I’m still a little off-centered after this weekend’s trip to Baltimore. This past weekend, an intergenerational group of 20 members of St. James packed up and headed out for another weekend at The Center, where members of this church have served in years past, and, where, I am confident that, members of this church will serve again.
The Center understands its mission in terms of inspiring and equipping churches and individuals “to engage boldly with their neighbors—to get involved where Christ’s love and justice are already at work,” and we give thanks that we were able to share in this mission, in this experience, this weekend.
The language of “mission” has been complicated in recent years.

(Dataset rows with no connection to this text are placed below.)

(** * Labyrinth Survival: the server-side maze generator

    A shallow embedding of [src/server/game/MazeGenerator.js]: the grid,
    the solvability validator ([ensureMazeIsSolvable], its breadth-first
    search and [createPathToExit]), the shift step ([updateMaze],
    [shiftMazeWalls]), the constructor with its pattern choice, and
    [generateMaze] with [createExit], the four refinement passes and the
    geometric and symmetric builders.

    Conventions.
    - Coordinates are JavaScript numbers holding integers: [Z].
    - [mazeGrid] is an array of [width] columns of [height] booleans,
      [true] for a wall: [list (list bool)], indexed [g !! x !! y].
    - A read outside the array is [None]: [undefined] in JavaScript for a
      missing row, a [TypeError] for a missing column; a condition reads
      both as falsy.  A write outside the array is [None]: JavaScript
      raises [TypeError] on a missing column and grows the column on a
      missing row.  So a run of the program that neither raises nor
      writes outside the array is a run of the functions below, with the
      same result.
      That a function returns is stated for generators whose grid is the
      [width] by [height] array ([wellFormed]) and, for the passes, of
      5 by 5 cells or more with draws in [[0,1)]: there every read is
      inside the array.
    - [Math.random()] is a source of draws; the [n]-th draw is a rational
      of [[0,1)].  [Math.floor (Math.random() * k)] and the comparisons
      with [0.2], [0.3] and [0.7] are computed on exact rationals.
    - The times of the shift step ([shiftInterval], [nextShiftTime] and
      the [deltaTime] of [updateMaze]) are binary64 numbers, and the
      countdown is computed in binary64 arithmetic: [float], with its
      subtraction, division and comparison. *)

From Stdlib Require Import ZArith QArith Qround Bool List Lia Floats.
From stdpp Require Import base option list.
(** * Instagram posts gateway: request handlers and Graph API resolution

    A shallow embedding of the two Express applications of the repository:
    the mock variant ([server.js], API version 1.0.0) and the Graph API
    variant (API version 2.0.0) with its [InstagramGraphAPI] class and the
    business, public, OAuth and token-exchange routes.

    Conventions of the embedding.
    - A JavaScript string is held as the bytes of its UTF-8 encoding,
      generalised to the strings that are not well formed: a surrogate
      without its pair, which a JSON body can carry, is the three bytes
      [ED A0..BF xx], a sequence that well-formed UTF-8 never contains.
    - A JSON number is an integer [Z]; the decimal rendering is exact on the
      safe-integer range and left to the engine ([unsafeNumberToString])
      outside it.
    - [parseInt] yields the integer it reads; the handlers test it against
      zero and small bounds and render it, so its rounding to a double
      beyond the safe range shows in the rendering alone.
    - A value of a query parameter or of a JSON body can be an object with
      a [toString] entry of its own, which is never a function: converting
      such a value to a string throws, and the conversions ([ToString],
      [parseInt], [encodeURIComponent], the template literals) return an
      [Outcome].
    - Every [axios.get] is one entry of a call log that is threaded through
      the handlers, and its answer comes from an [upstream] oracle that may
      depend on the calls made so far. *)

From Stdlib Require Import ZArith List String Ascii Bool Lia DecimalString.
From Stdlib Require DecimalPos.
Import ListNotations.
Local Open Scope string_scope.
Local Open Scope Z_scope.
Set Warnings "-register-all".

(** ** Characters and strings *)

Module Chars.

Definition code (c : ascii) : N := N_of_ascii c.

Definition between (lo hi : N) (c : ascii) : bool :=
  ((lo <=? code c) && (code c <=? hi))%N.

Definition is_digit (c : ascii) : bool := between 48 57 c.
Definition is_upper (c : ascii) : bool := between 65 90 c.
Definition is_lower (c : ascii) : bool := between 97 122 c.
Definition is_alnum (c : ascii) : bool := is_digit c || is_upper c || is_lower c.

Fixpoint forallb (p : ascii -> bool) (s : string) : bool :=
  match s with
  | EmptyString => true
  | String c r => p c && forallb p r
  end.

(** Number of UTF-16 code units of a string given by its UTF-8 bytes: one
    per non-continuation byte, and one more for the lead byte of a
    four-byte sequence (a surrogate pair). *)
Fixpoint utf16_length (s : string) : Z :=
  match s with
  | EmptyString => 0
  | String c r =>
      (if between 128 191 c then 0 else if between 240 247 c then 2 else 1)
      + utf16_length r
  end.

(** [String.prototype.toLowerCase] restricted to the ASCII letters, the
    instance used for concrete runs. *)
Definition ascii_lower (c : ascii) : ascii :=
  if is_upper c then ascii_of_N (code c + 32) else c.

Fixpoint ascii_toLowerCase (s : string) : string :=
  match s with
  | EmptyString => EmptyString
  | String c r => String (ascii_lower c) (ascii_toLowerCase r)
  end.

End Chars.

(** ** The username pattern of the mock variant

    [/^[a-zA-Z0-9._]{1,30}$/.test(username)]: between one and thirty
    characters, each a letter, a digit, a dot or an underscore.  Every
    character of the class is ASCII, so bytes and code units agree. *)

Definition username_char (c : ascii) : bool :=
  Chars.is_alnum c || Ascii.eqb c "." || Ascii.eqb c "_".

Definition username_regex_test (s : string) : bool :=
  (1 <=? String.length s)%nat && (String.length s <=? 30)%nat
  && Chars.forallb username_char s.

(** ** The percent-encoding of [encodeURIComponent]

    Every byte of the UTF-8 encoding outside the unreserved set
    [A-Z a-z 0-9 - _ . ! ~ * ' ( )] becomes [%XX] in upper-case hex.  A
    surrogate without its pair has no UTF-8 encoding: there is no result
    then, and [encodeURIComponent] throws. *)

Definition uri_unreserved (c : ascii) : bool :=
  Chars.is_alnum c
  || existsb (Ascii.eqb c) ["-"; "_"; "."; "!"; "~"; "*"; "'"; "("; ")"]%char.

Definition hex_digit (n : N) : ascii :=
  if (n <? 10)%N then ascii_of_N (48 + n) else ascii_of_N (55 + n).

Definition percent_encode (c : ascii) : string :=
  String "%" (String (hex_digit (Chars.code c / 16))
                     (String (hex_digit (Chars.code c mod 16)) EmptyString)).

(** The bytes [ED A0..BF] start a surrogate that stands alone. *)
Definition lone_surrogate (c : ascii) (rest : string) : bool :=
  (Chars.code c =? 237)%N
  && match rest with
     | String d _ => Chars.between 160 191 d
     | EmptyString => false
     end.

Fixpoint uri_encode (s : string) : option string :=
  match s with
  | EmptyString => Some EmptyString
  | String c r =>
      if lone_surrogate c r then None
      else match uri_encode r with
           | Some e =>
               Some ((if uri_unreserved c then String c EmptyString
                      else percent_encode c) ++ e)
           | None => None
           end
  end.

(** ** [parseInt] with the radix left out

    Leading white space is skipped, an optional sign is read, a [0x] or
    [0X] prefix selects radix 16 (radix 10 otherwise), and the longest run
    of digits of that radix is the value.  No digit at all gives [NaN],
    which is [None] here. *)

Module ParseInt.

(** The [WhiteSpace] and [LineTerminator] code points, as UTF-8 prefixes:
    TAB, LF, VT, FF, CR, SP, U+00A0, U+1680, U+2000..U+200A, U+2028,
    U+2029, U+202F, U+205F, U+3000, U+FEFF. *)
Definition strip_one_space (s : string) : option string :=
  match s with
  | String c r =>
      if Chars.between 9 13 c || Ascii.eqb c " " then Some r
      else match Chars.code c, r with
           | 194%N, String d r' =>
               if (Chars.code d =? 160)%N then Some r' else None
           | 225%N, String d (String e r') =>
               if ((Chars.code d =? 154) && (Chars.code e =? 128))%N
               then Some r' else None
           | 226%N, String d (String e r') =>
               if ((Chars.code d =? 128)
                   && (Chars.between 128 138 e || Chars.between 168 169 e
                       || (Chars.code e =? 175)))%N
               then Some r'
               else if ((Chars.code d =? 129) && (Chars.code e =? 159))%N
               then Some r' else None
           | 227%N, String d (String e r') =>
               if ((Chars.code d =? 128) && (Chars.code e =? 128))%N
               then Some r' else None
           | 239%N, String d (String e r') =>
               if ((Chars.code d =? 187) && (Chars.code e =? 191))%N
               then Some r' else None
           | _, _ => None
           end
  | EmptyString => None
  end.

Churches no longer speak of “mission trips,” because “trip” language suggests that what one does whoever they go has no bearing on the person after he or she returns from the place that he or she visits.

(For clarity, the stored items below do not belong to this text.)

(** The members by name, in declaration order. *)
Definition members : list (string * t) :=
  [ ("ConnectionClosed", ConnectionClosed);
    ("RequestTimeout", RequestTimeout);
    ("ParseError", ParseError);
    ("InvalidRequest", InvalidRequest);
    ("MethodNotFound", MethodNotFound);
    ("InvalidParams", InvalidParams);
    ("InternalError", InternalError) ].

End ErrorCode.

Definition JSONRPCErrorSchema : z.ZodObject :=
  z.strict (z.object
    [ ("jsonrpc", z.literal JSONRPC_VERSION);
      ("id", RequestIdSchema);
      ("error", z.parse (z.object
         [ ("code", z.int z.number);
           ("message", z.string);
           ("data", z.optional z.unknown) ])) ]).

Definition isJSONRPCError (v : value) : bool :=
  z.parse JSONRPCErrorSchema v.

(** The four message shapes and the classifier of each. *)
Inductive Shape := Request | Notification | Response | ErrorResponse.

Definition classifier (shape : Shape) : value -> bool :=
  match shape with
  | Request => isJSONRPCRequest
  | Notification => isJSONRPCNotification
  | Response => isJSONRPCResponse
  | ErrorResponse => isJSONRPCError
  end.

Plus, the tone of “mission trip” language suggests that the experience has more in common with a vacation than with a worship experience (and thus, the people one meets while traveling become part of an attraction as opposed to partners in relationships where love abides and grace abounds).

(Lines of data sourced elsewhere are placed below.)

(* ===== verification/Common.v ===== *)
(** * Errors and result codes

    The Go error variables the modelled code returns ([common/errors.go],
    [data/state/errors.go], [core/process/errors.go], the errors of [strconv])
    and the [Transaction_TXResultCode] values the native applications answer
    with, under their source names. *)

From S2P Require Import Prelude.

Inductive error : Type :=
(* data/state/errors.go *)
| ErrInsufficientFunds | ErrAddBalanceOverflow | StateErrInvalidValue | ErrInvalidClaimType
| ErrInvalidStakeType | ErrNotStaked | ErrUnstakeNotAvailable | ErrUndelegatingNotAvailable
| ErrClaimNotAvailable | ErrWithdrawNotAvailable | ErrInvalidPermissionID
| ErrInconsistentStakingData | ErrInvalidNonce | ErrNegativeCirculatingSupply
| ErrAPRGainDropped (reason : error)
(* common/errors.go *)
| ErrNilAddress | ErrNilTrie | ErrNegativeValue | ErrLeafSizeTooBig | ErrAccNotFound
| ErrAssetNotFound | ErrStakingNotFound | ErrAssetIDInvalid | ErrMaxSupplyExceeded
| ErrInt64Overflow | ErrUint64Overflow | ErrInvalidType | ErrInvalidValue | ErrInvalidParameter
| ErrRoleNotFound | ErrAccNotOwner | ErrAssetTriggerInvalid | ErrAssetTypeInvalid
| ErrAssetAlreadyExists | ErrInvalidAsset | ErrBalance | ErrAPRAboveMaximum
| ErrAssetPoolNotFound | ErrAssetPoolInvalidAddress | ErrAssetPoolInvalidAmount
| ErrAssetPoolAmountError | ErrAssetPoolInvalidAsset | ErrAssetPoolOutOfFunds
| ErrAssetPoolNotActive | ErrSubtractionOverflow | ErrAdditionOverflow | ErrNotFoundInKApp
| ErrProposalNotFound | ErrProposalMaxVotersReached | ErrEmptyString
| ErrValidatorNotFound | ErrAccountValidatorSet | ErrValidatorMaxDelegatorsReached
| ErrInvalidBLSPublicKey | ErrInvalidBLSKeyProof | ErrValidatorOwnerNotSender | ErrBLSKeyRevoked
| ErrAccountValidatorNotOwner | ErrInvalidPeerList | ErrNilBLSPublicKey | ErrEmptyAddress
(* core/process/errors.go *)
| ErrInvalidRcvAddr | ErrInvalidArgument | ErrSupplyNotValid | ErrInvalidUnitValue
| ErrAssetIsPaused | ErrKDATransferNotAllowed | ErrReadOnlyKAppMutation
| ErrSameSenderAndReceiverAddress | ErrContractAccountNotAllowed | ProcessErrInsufficientFunds
| ErrMinKFIStaked
(* strconv *)
| ErrSyntax | ErrRange
(* encoding/hex *)
| ErrInvalidByte | ErrLength
(* kdautils *)
| ErrInvalidTicker | ErrInvalidTickerLength | ErrInvalidTickerRandom | ErrInvalidTickerEncoding
(* a failure reported by code outside the model: the marshalizer, the trie, the database *)
| ErrExternal (code : Z)
(* not an error value: the Go runtime panics *)
| GoPanic.

#[global] Instance error_eq_dec : EqDecision error.
Proof. solve_decision. Defined.

Inductive txResultCode : Type :=
| Transaction_Ok | Transaction_KAPPError | Transaction_ParameterInvalid
| Transaction_AccountNotOwner | Transaction_AssetCantBeWiped | Transaction_AssetCantBeBurned
| Transaction_AccountError | Transaction_LoadAccountError | Transaction_AssetTypeInvalid
| Transaction_AssetError | Transaction_BalanceError | Transaction_SaveAccountError
| Transaction_AssetPaused | Transaction_KDATransferNotAllowed | Transaction_AmountInvalid
| Transaction_MaxSupplyExceeded | Transaction_SetStakingErr | Transaction_AssetCantBeMinted
| Transaction_NFTMintStopped | Transaction_OutOfFunds | Transaction_SameAccountError
| Transaction_ContractInvalid | Transaction_SetMarketOrderErr | Transaction_KeyConflict
| Transaction_MinKFIStakedUnreached | Transaction_ProposalNotActive | Transaction_Fail
| Transaction_BucketIDInvalid | Transaction_MaxDelegationAmount | Transaction_CommissionTooHigh
| Transaction_DelegationAmountInvalid | Transaction_InvalidPeerKey.

#[global] Instance txResultCode_eq_dec : EqDecision txResultCode.
Proof. solve_decision. Defined.

(** The fields of the error receipts ([common.ErrField...]). *)
Inductive errField : Type :=
| ErrFieldInvalidPermission | ErrFieldAssetCannotWipe | ErrFieldAssetCannotBurn
| ErrFieldInvalidToAddress | ErrFieldAssetPaused | ErrFieldTransferNotAllowed
| ErrFieldInvalidAssetID | ErrFieldInvalidAmount | ErrFieldAssetNotFound
| ErrFieldInvalidRoleAddress | ErrFieldMissingDepositRole | ErrFieldInvalidStakingType
| ErrFieldMaxDepositKDAsExceeded | ErrFieldAssetCannotMint | ErrFieldAssetMintStopped
| ErrFieldMaxSupplyExceeded | ErrFieldInvalidAddress | ErrFieldInsufficientFunds
| ErrFieldSameAddress | ErrFieldLoadSenderAccount | ErrFieldLoadReceiverAccount
| ErrFieldUninitializedContract | ErrFieldInvalidRoyalties | ErrFieldInvalidAssetType
| ErrFieldBalanceError | ErrFieldOrderIDMissing | ErrFieldOrderNotFound | ErrFieldInvalidOrder
| ErrFieldOrderCurrencyInvalid | ErrFieldOrderExpired | ErrFieldBidTooLow
| ErrFieldPriceBelowMinimum | ErrFieldInvalidMarketType | ErrFieldClaimNotAvailable
| ErrFieldMarketplaceError | ErrFieldInvalidPrice | ErrFieldInvalidName
| ErrFieldInvalidProposal | ErrFieldInvalidProposalParams | ErrFieldProposalNotActive
| ErrFieldProposalNotFound | ErrFieldInvalidVoteType | ErrFieldInvalidVoteAmount
| ErrFieldMinKFIStakedUnreached | ErrFieldInsufficientFrozenKFI | ErrFieldProposalMaxVoters
| ErrFieldValidatorAlreadySet | ErrFieldInvalidOwnerAddress | ErrFieldInvalidRewardAddress
| ErrFieldInvalidBLSKey | ErrFieldBLSKeyAlreadyUsed | ErrFieldBLSKeyRevoked
| ErrFieldInvalidBLSKeyProof | ErrFieldInvalidCommission | ErrFieldInvalidDelegation
| ErrFieldInvalidLogo | ErrFieldURICountExceeded | ErrFieldInvalidURI | ErrFieldValidatorNotFound
| ErrFieldBLSKeyNotOwned | ErrFieldUnjailNotAvailable.

#[global] Instance errField_eq_dec : EqDecision errField.
Proof. solve_decision. Defined.

(** ** Interfaces to code outside the model

    The protobuf runtime serializes the messages kept in the tries.  What the
    callers rely on is that decoding what was encoded gives the message back,
    up to [canon], the proto3 normal form (an empty map or byte field is not
    transmitted and reads back as nil). *)

Class Marshalizer (T : Type) : Type := {
  Marshal : T -> res error string;
  Unmarshal : string -> res error T;
  canon : T -> T;
}.

Class MarshalizerLaws (T : Type) `{Marshalizer T} : Prop := {
  unmarshal_marshal : forall x b, Marshal x = Ok b -> Unmarshal b = Ok (canon x);
  canon_canon : forall x, canon (canon x) = canon x;
}.

(** The data trie below an account, as [data.Trie] offers it: a failing read,
    a failing write, and an absent key read as the empty value. *)
Class TrieOps : Type := {
  trie : Type;
  trie_get : trie -> string -> res error string;
  trie_update : trie -> string -> string -> res error trie;
}.

Class TrieLaws `{TrieOps} : Prop := {
  trie_get_update_eq : forall t t' k v, trie_update t k v = Ok t' -> trie_get t' k = Ok v;
  trie_get_update_ne : forall t t' k k' v,
      trie_update t k v = Ok t' -> k <> k' -> trie_get t' k' = trie_get t k';
}.

(** A hash function. *)
Class Hasher : Type := { Compute : string -> string }.

(** The reference trie: a finite map that never fails. *)
Definition map_trie_get (t : gmap string string) (k : string) : res error string :=
  Ok (default EmptyString (t !! k)).
Definition map_trie_update (t : gmap string string) (k v : string) : res error (gmap string string) :=
  Ok (if decide (v = EmptyString) then delete k t else <[k := v]> t).

Definition map_trie : TrieOps :=
  {| trie := gmap string string; trie_get := map_trie_get; trie_update := map_trie_update |}.

Definition empty_map_trie : @trie map_trie := (∅ : gmap string string).

Lemma map_trie_laws : @TrieLaws map_trie.
Proof.
  split; cbn; unfold map_trie_get, map_trie_update.
  - intros t t' k v [= <-]. f_equal. case_decide; subst; by simplify_map_eq.
  - intros t t' k k' v [= <-] Hne. do 2 f_equal. case_decide; by simplify_map_eq.
Qed.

If one whole-heartedly believes that Christ’s love and justice are already at work in the places we serve, service is more likely to be experienced as worship, that is, as an authentic encounter with the living God, than as a museum piece to be studied or as a sociological experiment.
Because the people we meet wherever we serve are living and breathing, then it seems safe to assume that the God, who breathed the universe into being, is living and breathing in them. Every person we meet has a story, and within each story, is further evidence of God’s grace in Jesus Christ, because we are all broken, and by God’s grace in Jesus Christ, we are redeemed.
I experienced God’s grace in the experiences that I shared with people at Harundale Presbyterian Church’s Taste of Heaven on Saturday. As I listened to Steve Grubb speak about his group’s experience with Civic Works and to Mel Shaver-Durham reflect on her group’s experience with Hope Community Center during worship on Sunday, I sense that all who served on St. James’ mission team experienced God’s grace in Baltimore, too.
Now, we find ourselves asking, “What’s next?” There is enough momentum behind this particular mission to assume that St. James will return to The Center. But, what about between now and then? Were we changed enough to boldly engage neighbors who come from different racial, ethnic and socio-ecomic backgrounds? I am off-centered enough to believe that today’s status quo doesn’t have to be tomorrow’s status quo, but only time will tell if such optimism, such hope, is well-founded.